Based on collective technology and innovation, DowDuPont and the subsequent intended world-leading companies will provide superior solutions, complementary offerings and expanded choices to better serve our customers and set the stage for long-term growth.

More information

For additional information and frequently asked questions about the special meeting, visit our proxy resource center at www.dow.com/investors. You can also visit www.proxyvote.com for online voting instructions or contact Dow’s proxy solicitor, D. F. King & Company, Inc., toll-free at 1-877-361-7966 or by email at dow@dfking.com.

 

1Projected ~$30B in stockholder value based on assumption of an EV/EBITDA multiple of 10X on the $3B in synergies.


Pension and Benefits Update

 

We understand employees and retirees may have questions about benefit programs related to the Dow Corning integration and pending DowDuPont transaction. Under the Dow qualified pension plans, no participant will suffer a loss to his or her accrued pension benefit as the result of the DowDuPont transaction. As with all U.S. qualified pension benefits, accrued benefits are protected under federal law, and each plan must meet its obligations to pensioners and participants through assets held separately from Dow in a secure trust. Federal law generally prohibits plans from using the trust assets for any purpose other than for the benefit of plan participants.
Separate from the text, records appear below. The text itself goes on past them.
Lemma RankManager_Init_ready : holds ready ready RankManager_Init.
Proof.
  unfold RankManager_Init, get_server. eapply holds_bind; [eauto with holds|]. intros g. eapply holds_bind; [|eauto with holds].
  destruct (_ =? 0); [|eauto with holds]. apply holds_world; [apply bare_DailyGameUpdate|eauto with quiet].
Qed.
Lemma DreamHeroManager_init_ready shuffles : holds loaded ready (DreamHeroManager_init shuffles).
Proof.
  unfold DreamHeroManager_init, get_server. eapply holds_bind; [apply (holds_get loaded)|]. intros g0. cbv zeta.
  apply holds_bind with (Q := ready). { apply holds_server. intros G [H1 H2 H3 H4]. split; [by constructor|done]. } intros [].
  eapply holds_bind; [apply (holds_once ready)|]. intros [].
  eapply holds_bind. { instantiate (1 := ready). destruct (_ && _); eauto with holds. } intros [].
  eapply holds_bind; [apply (holds_once ready)|]. intros []. eapply holds_bind; [apply (holds_once ready)|]. intros [].
  intros s a s' E Hs. apply ibind_done in E as (g & s1 & E1 & E). injection E1 as <- <-.
  apply ibind_done in E as (names & s1 & E1 & E). unfold defined in E1. destruct (refreshHeroTitle _ _ _ _) as [names'|] eqn:Et; [|discriminate].
  injection E1 as <- <-. apply refreshHeroTitle_saved in Et. apply ibind_done in E as ([] & s1 & E1 & E). injection E1 as <-.
  refine (holds_bind ready ready ready _ _ _ _ _ _ _ E _).
  - destruct (same_day _ _ _); [eauto with holds|]. apply holds_world; [apply bare_refreshDayNumber|eauto with quiet].
  - intros []. apply RankManager_Init_ready.
  - destruct Hs as [[H1 H2 H3 H4] H5]. split; [by constructor|]. cbn. unfold all_saved in *. cbn. by rewrite Et.
Qed.
Lemma promotions_init_ready : holds ready ready promotions_init.
Proof.
  intros s a s' E [[H1 H2 H3 H4] H5]. apply ibind_done in E as (g & s1 & E1 & E). injection E1 as <- <-.
  apply ibind_done in E as (p & s1 & E1 & E). unfold defined in E1. destruct (ShopSalesPromotionManager_init _ _ _) as [p'|] eqn:Ep; [|discriminate].
  injection E1 as <- <-. injection E as _ <-. apply promotions_wf in Ep; [|done]. split; [by constructor|done].
Qed.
Dow’s qualified pension plans continue to meet all local funding requirements in all countries. The Dow pension plans comply with these requirements and the Company is committed to meeting its legal funding requirements for its plans.

There are no anticipated changes to the employee or retiree health care plans or pricing for 2016. The Company continually evaluates its benefits programs to ensure that it is providing high-quality benefits plans for its employees and retirees. We are committed to treating our employees and retirees fairly through the transaction process and communicating any decisions regarding changes to benefits in the future with affected participants.

 

 

 


Questions & Answers

What will happen to the qualified pension plans as a result of the DowDuPont transaction?
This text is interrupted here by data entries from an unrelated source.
Lemma connect_waiting_ok o wait : forall F, m_WaitReconnet F = wait -> all_ok o F ->
  all_ok o (connect_waiting s_compress_interface gethostbyname wait F).
Proof.
  induction wait as [|i wait IH]; intros F Hw H; cbn [connect_waiting]; [done|]. destruct (_ <? _); [|done]. apply IH; [done|].
  intros j c Hj. cbn in Hj. unfold waits. cbn [m_WaitReconnet set_waiting]. destruct (decide (j = i)) as [->|Hne].
  - rewrite list_lookup_alter_eq in Hj. destruct (m_Clients F !! i) as [c0|] eqn:Hi; [|done]. injection Hj as <-.
    pose proof (H i c0 Hi) as [H1 H2 H3 H4 H5 H6 H7 H8]. unfold waits in *. rewrite Hw in *. cbn in H3, H4. destruct (Nat.eq_dec i i); [|done].
    assert (Hs : m_client_state c0 = _client_init_) by (apply H4; lia). rewrite Hs in *. cbn in H3.
    pose proof (connect_tokens (m_info c0) c0) as K. unfold reConnect. split; try done.
    + by apply act_inv.
    + pose proof (act_flag (Connect (gethostbyname (m_info c0).1) (u16 (m_info c0).2)) (net c0)) as Kf. by rewrite H2 in Kf.
    + change (m_client_state _) with (m_client_state c0). rewrite Hs. change (allowance _) with 1%nat. lia.
    + change (m_client_state _) with (m_client_state c0). by rewrite Hs.
    + change (m_client_state _) with (m_client_state c0). rewrite Hs. discriminate.
  - rewrite list_lookup_alter_ne in Hj by done. pose proof (H j c Hj) as [H1 H2 H3 H4 H5 H6 H7 H8]. unfold waits in *. rewrite Hw in *. cbn in H3, H4.
    destruct (Nat.eq_dec i j); [congruence|]. split; try done. cbn. rewrite elem_of_union, elem_of_singleton. intros [->|?]; [done|auto].
Qed.
Lemma connect_waiting_queue wait : forall F, m_WaitReconnet F = wait ->
  let F' := connect_waiting s_compress_interface gethostbyname wait F in
  (exists k, m_WaitReconnet F' = drop k wait) /\ m_onceCount F' = m_onceCount F /\
  (Z.of_nat (size (m_Reconns F)) <= Z.max 0 (m_onceCount F) -> Z.of_nat (size (m_Reconns F')) <= Z.max 0 (m_onceCount F)) /\
  (m_WaitReconnet F' = [] \/ m_onceCount F <= Z.of_nat (size (m_Reconns F'))).
Proof.
  induction wait as [|i wait IH]; intros F Hw; cbn [connect_waiting]; [by split_and!; try (by exists 0%nat); auto|].
  destruct (_ <? _) eqn:E; [|split_and!; [by exists 0%nat|done|done|right; lia]]. apply Z.ltb_lt in E.
  set (F1 := set_waiting wait _). destruct (IH F1 eq_refl) as ([k Hk] & Ho & Hs & Hd). split_and!; [by exists (S k)|done| |done].
  intros _. apply Hs. cbn.
  assert (Hu' : (size ({[i]} ∪ m_Reconns F) <= 1 + size (m_Reconns F))%nat).
  { rewrite size_union_alt, size_singleton. pose proof (subseteq_size (m_Reconns F ∖ {[i]}) (m_Reconns F)) as Hz. apply Nat.add_le_mono_l, Hz. by intros j [? _]%elem_of_difference. }
  change (m_onceCount F1) with (m_onceCount F). lia.
Qed.
End Robot.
No participant will suffer a loss to his or her accrued pension benefit as a result of the pending transaction.

 

  The IRS and Department of Labor rules strictly protect a participant’s rights to his or her accrued benefit.

 

  The amount of a participant’s vested accrued benefit in a qualified plan is strictly protected by federal law and cannot be reduced as a result of the contemplated transaction.

Qualified pension assets are held in trusts that are separate legal entities from both Dow and DuPont and will not be affected by the contemplated transaction. Qualified U.S. pension benefits are protected under federal law, and the plans must meet their obligation to existing pensioners and participants through the assets held in a secure trust. The protection under federal law generally prohibits plans from using pension funds for any purpose other than paying benefits.

Generally, funding rules require the pension plan to maintain a certain level of assets as compared to the amount of liabilities owed under the plan. Globally, the Dow pension plans comply with these requirements, and the Company is committed to meeting its legal funding requirements for its plans.

Can I get a pension lump sum payout?

This depends on the pension plan in which you participate and whether or not your pension has already commenced in the form of a monthly annuity. The DowDuPont transaction will not change the forms of payment available under the qualified plans. For specific questions about your pension, please call the Retiree Service Center at 800-344-0661, option 4.

Is Dow current on funding its pension plans?

Dow’s pension plans continue to meet all local funding requirements in all countries. The pension plans comply with these requirements, and the company is committed to meeting its legal funding requirements for its plans.

More details on the U.S. qualified pension plans have been communicated through the annual funding notices, which include the plans’ funding percentage, the value of the plans’ assets and liabilities and a description of how the plans’ assets are invested as of specific dates. The Annual Funding Notices are sent to all plan participants at the end of April each year, and are available on www.dowfriends.com and www.retireesmatter.com.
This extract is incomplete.